Hence comes distrust, and from distrust the spirit of party, and the yet worse spirit of clique, which are so rife among us. The remedy is small dioceses. A Bishop who was able to visit every parish in his diocese once or twice a year, and to spend a day or two among the people, would be a very different per son from one who is seen as a passenger for a few hours once in two or three years. This would be a great change in the policy of the Church, and therefore it must be made slowly; still it must be made. In many things the American Church must become less Anglican, less European, and more primitive.

H. D. E.

NOTE. There has been some discussion as to the construction of the Fifth Article of the Constitution of the General Convention. This induced the writer of the above article to express his views, on the question, in the Baltimore Monitor, of which he is the editor. The subject is so closely connected with the subject of the above paper, that he has been induced to append the article from the Monitor as a note.

The Fifth Article of the Constitution of the General Convention.-A very curious question has arisen, as to the true meaning of a clause which was inserted into the fifth article of the Constitution at the General Convention of 1856. The discussion has been generally carried on by clergymen, who, after the manner of men of their profession when dealing with questions of interpretation, have perplexed the matter by referring to the opinions and recollections of distinguished men, who have been concerned in the concoction of the clause. According to the true principles of interpretation, all these are beside the matter. The legal principle is, that every document must be construed, according to a common phrase, within its four corners. What it means agreeably to the literal and grammatical sense of its language and nothing else, is its true meaning. In order that we may be intelligible to our readers, we subjoin the clause, about which the difficulty has arisen, premising that all the difficulty is in the first sentence, and in the three first members of that sentence. The clause is as follows:

No such new Diocese shall be formed which shall contain less than fifteen self-supporting parishes, or less than fifteen presbyters who have been for at least one year canonically resident within the bounds of such new Diocese, regularly settled in a parish

or congregation, and qualified to vote for a Bishop. Nor shall such new Diocese be formed if thereby any existing Diocese shall be so reduced as to contain less than thirty self-supporting parishes, or less than twenty presbyters who have been residing threa and settled and qualified as above mentioned, provided that no city shall form more than one Diocese.

It will be observed, that the first member of the sentence contains a general prohibition, which is qualified by the other two. The question is, whether the qualifications be cumulative, so as to require, in order to make them operative, the union of those contained in both the second and third members of the sentence, or alternative, so as to operate, if either of the conditions be cocaplied with.
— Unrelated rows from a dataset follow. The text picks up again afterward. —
(* ===== verification/QueryFacts.v ===== *)
(** Queries of the console: what a query returns is a page of the ordered list of all
    objects of its kind that the user may read and the filter matches, however far the
    filter narrows the scan. *)
From stdpp Require Import base gmap sets strings list numbers.
From Stdlib Require Import SpecFloat Ascii.
From S2P Require Import Prelude GoStrings FilterExpr FilterFacts FilterLex FilterParse FilterGrammar FilterPrint.
From S2P Require Import FilterText Cache CacheFacts Access Resolvers KeyFacts.

(** ** Pages *)

Lemma CalcLowerUpper_bounds offset first len :
  (0 <= len <= int_max Int)%Z →
  (∀ f, first = Some f → f <= int_max Int - len)%Z →
  let '(lower, upper) := CalcLowerUpper offset first len in (0 <= lower <= upper ∧ upper <= len)%Z.
Proof.
  unfold CalcLowerUpper. intros Hlen Hf.
  set (lower := match offset with Some _ => _ | None => _ end).
  assert (0 <= lower <= len)%Z as Hl.
  { unfold lower, Min. destruct offset as [off|]; [|lia]. repeat case_match; lia. }
  clearbody lower. destruct first as [f|]; [|lia]. specialize (Hf f eq_refl).
  destruct (Z.ltb_spec 0 f) as [Hpos|]; [|lia].
  assert (int_wrap Int (lower + f) = lower + f)%Z as ->; [|unfold Min; case_match; lia].
  unfold int_wrap, int_max in *. simpl in *. rewrite Z.mod_small; lia.
Qed.

(** The page a query with these arguments shows. *)
Definition page {A} (offset first : option Z) (l : list A) : list A :=
  let l := match offset with Some off => drop (Z.to_nat off) l | None => l end in
  match first with Some f => if (0 <? f)%Z then take (Z.to_nat f) l else l | None => l end.
(* ===== verification/FilterProps.v ===== *)
(** The properties of the filters of the console: the parser returns for every text and
    accepts only what the grammar derives, filters have boolean values, a printed
    expression is read back, and comparisons and patterns mean what they should. *)
From stdpp Require Import base sets strings list numbers pretty.
From Stdlib Require Import SpecFloat Ascii.
From S2P Require Import Prelude GoStrings FilterExpr FilterFacts StableSort FilterLex FilterLexFacts.
From S2P Require Import FilterParse FilterParseFacts FilterGrammar FilterPrint FilterText.
From S2P Require Import Cache Resolvers ConsoleSim.

(** ** The parser *)

(** C24. Termination: for every text the parser of filters returns, with an expression,
    with an error, or by a panic, never without either of the three, and so does the
    parser of orders. *)
Theorem filter_parser_returns {JP Obj RV} `{HJ : !JsonPath JP Obj RV} (s : string) :
  (∃ o, ParseFilterExpression (JP := JP) s = Some o ∧
    (o = Panic ∨ (∃ x err, o = Ok (x, Some err)) ∨ ∃ e, o = Ok (Some e, None))) ∧
  (∃ o, ParseOrderByExpression (JP := JP) s = Some o ∧
    (o = Panic ∨ (∃ x err, o = Ok (x, Some err)) ∨ ∃ os, o = Ok (os, None))).
Proof.
  split.
  - destruct (FilterParse_total s START_EXPRESSION) as (o & Ho & _); [done|].
    destruct (ParseFilterExpression s) as [[[oe [err|]]|e|]|] eqn:Hp.
    + eexists. split; [done|]. right. left. by eexists _, _.
    + destruct (ParseFilterExpression_writable s oe Hp) as (e & -> & _). eexists. split; [done|]. right. right. by eexists.
    + unfold ParseFilterExpression in Hp. by destruct (FilterParse _) as [[[]| |]|].
    + eexists. split; [done|]. by left.
    + unfold ParseFilterExpression in Hp. rewrite Ho in Hp. by destruct o as [[]| |].
  - destruct (FilterParse_total s START_ORDER_LIST) as (o & Ho & _); [done|].
    unfold ParseOrderByExpression. rewrite Ho. destruct o as [[code l]| |]; [|eexists; split; [done|]; by left..].
    eexists. split; [done|]. destruct (lex_e l) as [err|]; right; [left; by eexists _, _|right; by eexists].
Qed.

(** C20. Soundness of the parsers: a filter that is accepted is derived by the grammar
    from the tokens of its text, and so is a list of orders. *)
Theorem filter_grammar_sound {JP Obj RV} `{HJ : !JsonPath JP Obj RV} (s s' : string) (oe : option (Expr JP)) os :
  ParseFilterExpression s = Some (Ok (oe, None)) →
  ParseOrderByExpression s' = Some (Ok (os, None)) →
  (∃ ts e, oe = Some e ∧ tokenizes s START_EXPRESSION ts ∧ expression ts e) ∧
  (∃ ts, tokenizes s' START_ORDER_LIST ts ∧ order_list ts os).
Proof. intros Hf Ho. split; [by apply ParseFilterExpression_sound|by apply ParseOrderByExpression_sound]. Qed.

Definition sample_filter : string := "`$.metadata.name` LIKE 'a%' AND NOT (1 < 2 OR TRUE)".
Definition sample_expr : Expr string :=
  AndExpr (ComparisonExpr LikeStr (JSONPathVal "{$.metadata.name}" "$.metadata.name") (StringVal "a%"))
    (NotExpr (OrExpr (ComparisonExpr LessThanStr (IntVal 1) (IntVal 2)) (BoolVal true))).
Definition sample_orders : string := "`$.metadata.namespace`, `$.metadata.name` DESC".

Lemma filter_grammar_sound_witness :
  (∃ ts e, Some sample_expr = Some e ∧ tokenizes sample_filter START_EXPRESSION ts ∧ expression ts e) ∧
  (∃ ts, tokenizes sample_orders START_ORDER_LIST ts ∧ order_list ts
    [{| o_Expr := JSONPathVal "{$.metadata.namespace}" "$.metadata.namespace"; Direction := AscScr |};
     {| o_Expr := JSONPathVal "{$.metadata.name}" "$.metadata.name"; Direction := DescScr |}]).
Proof. apply filter_grammar_sound; vm_compute; reflexivity. Defined.

(** C25. Types: an accepted filter has a boolean value on every object on which its paths
    have values that are not nil, strings being UTF-8, so that the console's assertion
    of the type of the value holds and no comparison panics. *)
Theorem filter_type_safe {R JP RV St} `{HJ : !JsonPath JP (object R) RV} (s : string) (e : Expr JP) (o : object R) (st : St) :
  ParseFilterExpression s = Some (Ok (Some e, None)) → well_typed e o →
  ∃ b, Eval e o = Ok (go_bool b) ∧ expression_filter (Some e) o st = (st, Ok (b, true)).
Proof.
  intros Hp Ht. destruct (ParseFilterExpression_writable s _ Hp) as (e' & [= <-] & Hw & _).
  destruct (Eval_typed e o Hw Ht) as [b Hb]. exists b. split; [done|].
  unfold expression_filter. go_simpl. unfold lift. by rewrite Hb.
Qed.

Lemma filter_type_safe_witness :
  ∃ b, Eval sample_expr address_foo = Ok (go_bool b) ∧ expression_filter (Some sample_expr) address_foo () = ((), Ok (b, true)).
Proof.
  apply (filter_type_safe sample_filter); [vm_compute; reflexivity|].
  split; [split; [|vm_compute; reflexivity]|done]. exists (VString "" "foo.a"). split; [vm_compute; reflexivity|].
  split; [done|]. intros n s [= <- <-]. vm_compute. reflexivity.
Defined.

(** C22. Round trip: an expression the grammar can express, without floating point
    literals, is read back from the text that prints it with as few parentheses as the
    precedences allow. *)
Theorem filter_round_trip {JP Obj RV} `{HJ : !JsonPath JP Obj RV} (e : Expr JP) :
  writable e → printable e → ParseFilterExpression (print e) = Some (Ok (Some e, None)).
Proof. apply print_parse. Qed.

Lemma sample_writable : writable sample_expr ∧ printable (HJ := sim_paths) sample_expr.
Proof. split; repeat split; try done; first [by apply keyword_has_text|by apply (bool_decide_unpack _)]. Qed.

Lemma filter_round_trip_witness :
  ParseFilterExpression (print sample_expr) = Some (Ok (Some sample_expr, None)).
Proof. apply filter_round_trip; apply sample_writable. Defined.

(** Errors that are not reported: when a byte no token begins with follows a filter,
    the filter is accepted and the rest of the text is ignored. *)
Theorem filter_text_ignored {JP Obj RV} `{HJ : !JsonPath JP Obj RV} (e : Expr JP) c junk :
  writable e → printable e → transition 29 (byte_of c) = 1 →
  ParseFilterExpression (of_bytes (text (toks 0 e) ++ c :: junk)) = Some (Ok (Some e, None)).
Proof. intros Hw Hp Hc. apply print_parse_until; [done..|]. right. by eexists _, _. Qed.

Lemma filter_text_ignored_witness :
  ParseFilterExpression (JP := string) "TRUE # AND FALSE" = Some (Ok (Some (BoolVal true), None)).
Proof. apply (filter_text_ignored (BoolVal true) "#"%char (bytes " AND FALSE")); [done|by apply keyword_has_text|reflexivity]. Defined.

(** Panics of the lexer: an integer literal that does not fit an [int] panics, and
    so does a string literal that is not closed after one that was. *)
Theorem filter_literal_panics {JP Obj RV} `{HJ : !JsonPath JP Obj RV} (z : Z) rest :
  ¬ (int_min Int <= z <= int_max Int)%Z →
  ParseFilterExpression (JP := JP) (of_bytes (bytes (pretty z) ++ " "%char :: rest)) = Some Panic ∧
  ParseFilterExpression (JP := JP) "'a'='b" = Some Panic.
Proof. intros Hz. split; [by apply literal_panics|apply open_quote_panics]. Qed.

Lemma filter_literal_panics_witness :
  ParseFilterExpression (JP := string) "9223372036854775808 = 1" = Some Panic ∧
  ParseFilterExpression (JP := string) "'a'='b" = Some Panic.
Proof. apply (filter_literal_panics 9223372036854775808 (bytes "= 1")). vm_compute. tauto. Defined.

(** ** Values *)

(** Integers of whatever types are compared as the numbers they are, except for a
    negative number and an unsigned one that cannot be brought to one type: for these
    every operator gives false, also [!=]. *)
Theorem integers_compared op k x k' y :
  in_range k x → in_range k' y →
  compare_operands op (VInt "" k x) (VInt "" k' y) =
    Ok (comparable k x k' y && compare_ordered op (Some (Z.compare x y))) ∧
  (comparable k x k' y = false ↔
    (signed k = true ∧ signed k' = false ∧ x < 0 ∧ (int_max k < y ∨ int_bits k < int_bits k') ∨
     signed k = false ∧ signed k' = true ∧ y < 0 ∧ (int_max k' < x ∨ int_bits k' < int_bits k)))%Z.
Proof.
  intros Hx Hy. split; [by apply compare_integers|]. rewrite comparable_spec by done. tauto.
Qed.

Lemma integers_compared_witness :
  compare_operands NotEqualStr (VInt "" Int (-1)) (VInt "" Uint64 (2 ^ 63)) = Ok false ∧
  compare_operands LessThanStr (VInt "" Int8 (-1)) (VInt "" Int (2 ^ 40)) = Ok true.
Proof.
  destruct (integers_compared NotEqualStr Int (-1) Uint64 (2 ^ 63)) as [-> _]; [by vm_compute..|].
  destruct (integers_compared LessThanStr Int8 (-1) Int (2 ^ 40)) as [-> _]; [by vm_compute..|].
  vm_compute. split; reflexivity.
Defined.

(** C32. Patterns: [LIKE] panics for a pattern that is not UTF-8; otherwise it holds
    exactly when the text is the pattern with each [%] replaced by characters and each
    [_] by one, none of them a newline. *)
Theorem like_matches str p :
  (ValidString p = false ∧ like str p = Panic) ∨
  (ValidString p = true ∧ ∃ b, like str p = Ok b ∧ (b = true ↔ like_spec (runes p) (runes str))).
Proof. apply like_correct. Qed.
Are the second and third members of the sentence cumulative, so that they must unite in producing the qualification, or alternative, so that either of them will produce it? It cannot be denied, that the sentence is an awkward one, and presents some difficulty. Yet, notwithstanding the use of the disjunctive particle "or," we have never been able to understand the sentence alternatively; although we should be very glad so to do. We must confess, however, that we have not found it easy to assign reasons for the view which we have taken. It seems to us, notwithstanding, to be the natural, and therefore the true, view. The other is a mere grammatical refinement.

We do not even believe, that it is a sound refinement; for it seems to us, that in this case, the use of the copulative, or of the disjunctive, particle, is a matter of perfect indifference. The precept, so to speak, is a negative one, and prohibits every thing of which it speaks. It prohibits the formation of a diocese, which shall not have certain qualifications. It therefore prohibits the formation of any diocese, which does not possess all those qualifications which it enumerates; and this equally, whether it enumerate them conjunctively or disjunctively.
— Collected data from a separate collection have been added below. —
(* ===== verification/KubeObjects.v ===== *)
(** The objects of Kubernetes and OpenShift the messaging controllers write beside the
    resources of [ApiV1]: services, routes, ingresses and secrets, with the defaults of
    [pkg/util/install/utils.go]; and the certificates and keys that the secrets hold.

    A map that is nil and one that is empty are the same here: the code that writes to
    one makes it first. A slice of bytes that is nil is not the same as an empty one. *)
From stdpp Require Import base gmap strings list.
From S2P Require Import Prelude.

(** ** Labels *)

Definition CreateDefaultLabels (labels : gmap string string) (component name : string) : gmap string string :=
  <["app.kubernetes.io/part-of" := component]> (<["name" := name]> (<["app" := "enmasse"]> (<["component" := component]> labels))).

(** [common/labels.go] and [common/annotations.go]. *)
Definition LABEL_INFRA : string := "infra".
Definition ANNOTATION_INFRA_NAME : string := "enmasse.io/infra-name".
Definition ANNOTATION_INFRA_NAMESPACE : string := "enmasse.io/infra-namespace".
Definition ANNOTATION_CERT_DIGEST : string := "enmasse.io/project-cert-digest".

(** ** Services *)

Definition ServiceTypeClusterIP : string := "ClusterIP".
Definition ServiceTypeNodePort : string := "NodePort".
Definition ServiceTypeLoadBalancer : string := "LoadBalancer".
Definition ProtocolTCP : string := "TCP".

(** [intstr.IntOrString]. *)
Inductive IntOrString :=
  | FromInt (n : Z)
  | FromString (s : string).

Record ServicePort := {
  sp_Name : string;
  sp_Protocol : string;
  sp_Port : Z;
  sp_TargetPort : IntOrString;
  sp_NodePort : Z;
}.

(** The ingresses of the load balancer are pairs of a host name and an IP. *)
Record Service := {
  s_Labels : gmap string string;
  s_Annotations : gmap string string;
  s_Owners : list string;
  s_Type : string;
  s_ClusterIP : string;
  s_Selector : gmap string string;
  s_Ports : list ServicePort;
  s_LoadBalancerIngress : list (string * string);
}.

Definition ApplyServiceDefaults (component name : string) (s : Service) : Service :=
  {| s_Labels := CreateDefaultLabels (s_Labels s) component name;
     s_Annotations := s_Annotations s;
     s_Owners := s_Owners s;
     s_Type := s_Type s;
     s_ClusterIP := s_ClusterIP s;
     s_Selector := CreateDefaultLabels ∅ component name;
     s_Ports := s_Ports s;
     s_LoadBalancerIngress := s_LoadBalancerIngress s |}.

(** ** Routes and ingresses *)

Record RouteTLSConfig := {
  Termination : string;
  DestinationCACertificate : string;
}.

(** The target is a service, the port is known by its name. *)
Record RouteObject := {
  r_Labels : gmap string string;
  r_Annotations : gmap string string;
  r_Host : string;
  r_To : string * string;
  r_TLS : option RouteTLSConfig;
  r_Port : option string;
}.

Record IngressRule := {
  ir_Host : string;
  ir_Path : string;
  ir_ServiceName : string;
  ir_ServicePort : string;
}.

(** Every entry of the TLS configuration has its list of hosts. *)
Record IngressObject := {
  in_Labels : gmap string string;
  in_Annotations : gmap string string;
  in_Rules : list IngressRule;
  in_TLS : list (list string);
}.

(** ** Secrets *)

(** A slice of bytes; [None] is nil. *)
Definition bytes : Type := option string.

Record Secret := {
  sec_Name : string;
  sec_Labels : gmap string string;
  sec_Annotations : gmap string string;
  sec_Owners : list string;
  Data : gmap string bytes;
}.

(** [secret.Data[key]]. *)
Definition data (s : Secret) (key : string) : bytes := mjoin (Data s !! key).

Definition set_Data (d : gmap string bytes) (s : Secret) : Secret :=
  {| sec_Name := sec_Name s; sec_Labels := sec_Labels s; sec_Annotations := sec_Annotations s; sec_Owners := sec_Owners s; Data := d |}.
Definition set_Annotation (k v : string) (s : Secret) : Secret :=
  {| sec_Name := sec_Name s; sec_Labels := sec_Labels s; sec_Annotations := <[k := v]> (sec_Annotations s);
     sec_Owners := sec_Owners s; Data := Data s |}.
Definition set_Owners (owners : list string) (s : Secret) : Secret :=
  {| sec_Name := sec_Name s; sec_Labels := sec_Labels s; sec_Annotations := sec_Annotations s; sec_Owners := owners; Data := Data s |}.

Definition ApplyDefaultLabels (component name : string) (s : Secret) : Secret :=
  {| sec_Name := sec_Name s; sec_Labels := CreateDefaultLabels (sec_Labels s) component name;
     sec_Annotations := sec_Annotations s; sec_Owners := sec_Owners s; Data := Data s |}.

(** ** Certificates *)

(** [rsa.PrivateKey.Validate]. *)
Definition valid_key (n e d : Z) (primes : list Z) : bool :=
  (2 <=? e)%Z && (e <? 2 ^ 31)%Z && forallb (λ p, 1 <? p)%Z primes && (foldr Z.mul 1%Z primes =? n)%Z &&
  forallb (λ p, (d * e - 1) mod (p - 1) =? 0)%Z primes.

(** [rsa.PrivateKey] and its public part: the modulus, the exponents and the primes, as
    [rsa.GenerateKey] and [x509.ParsePKCS1PrivateKey] make them, that is, validated. *)
Record PrivateKey := {
  Modulus : Z;
  PublicExponent : Z;
  PrivateExponent : Z;
  Primes : list Z;
  Validated : valid_key Modulus PublicExponent PrivateExponent Primes = true;
}.
Definition PublicKey (k : PrivateKey) : Z * Z := (Modulus k, PublicExponent k).

#[global] Instance PrivateKey_eq_dec : EqDecision PrivateKey.
Proof.
  intros [n e d ps H] [n' e' d' ps' H']. destruct (decide ((n, e, d, ps) = (n', e', d', ps'))) as [Heq|Hne].
  - left. injection Heq as -> -> -> ->. f_equal. apply proof_irrel.
  - right. congruence.
Defined.

(** [x509.Certificate], as far as the code sets and reads it. Of the subject only the
    common name varies. Times are in nanoseconds. *)
Record Certificate := {
  SerialNumber : Z;
  CommonName : string;
  NotBefore : Z;
  NotAfter : Z;
  DNSNames : list string;
  IsCA : bool;
}.

#[global] Instance Certificate_eq_dec : EqDecision Certificate.
Proof. solve_decision. Defined.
Were it an affirmative precept, the case would be different. Did it read thus, any diocese may be formed, which shall contain not less than fifteen self-supporting parishes, or not less than fifteen presbyters, it would clearly be alternative; and were the word "and" substituted for the word “or," it would be as clearly cumulative. But there is a difference between a general enabling clause and an exception out of a prohibition. Because the prohibition is always definite, and so constitutes a precise obstruction which must be over

come.

Looking at the sentence grammatically, we see that the two first members are complete, and that the third has no verb. Were the second stricken out, the first and third could not be read together so as to make sense. This difficulty must be gotten over, by considering the verb in the second member of the sentence to be, what grammarians call, understood in the third. That is, it is supposed to be repeated, and its meaning carried into the new position. It is, in fact, the same thing as if it were again introduced in the second place. The sentence in question means, then, the same as if read thus: No diocese shall be formed which shall contain less than fifteen self-supporting parishes, or shall contain less than fifteen presbyters. Had it been thus written, no one could have doubted that the clauses were cumulative, and that both fifteen parishes and fifteen presbyters were necessary to the formation of a diocese.

If it had been the design to make the qualifications alternative, all ambiguity would have been easily removed, by writing: No diocese shall be formed, which shall not contain either fifteen parishes, or fifteen presbyters. But that is not the language; and we confess that there is a difficulty. But how the words are to be so interpreted as to be made alternative, we do not see. If the verb "contain" is understood, they are not so. If it be not understood, the third member of the sentence means nothing.

OUR DEBT TO LAFAYETTE.

OUR SUBJECT, in itself, is so far from being a novel one, that the very name of it must seem to imply old facts, old thoughts, so old, indeed, as to be generally let alone. We might put in a plea that, old as they are, they do not deserve to be regarded as superannuated; that the generous enterprise, the romantic devotion with which they are intermingled and inspired, are enough to keep them young; that the recollection of benefits, whether national or individual, is one of those things which we cannot put aside as uninteresting, without confessing ourselves ungrateful; in short, there is no want of reasons for recurring to the incidents and the sentiments which the subject at once suggests.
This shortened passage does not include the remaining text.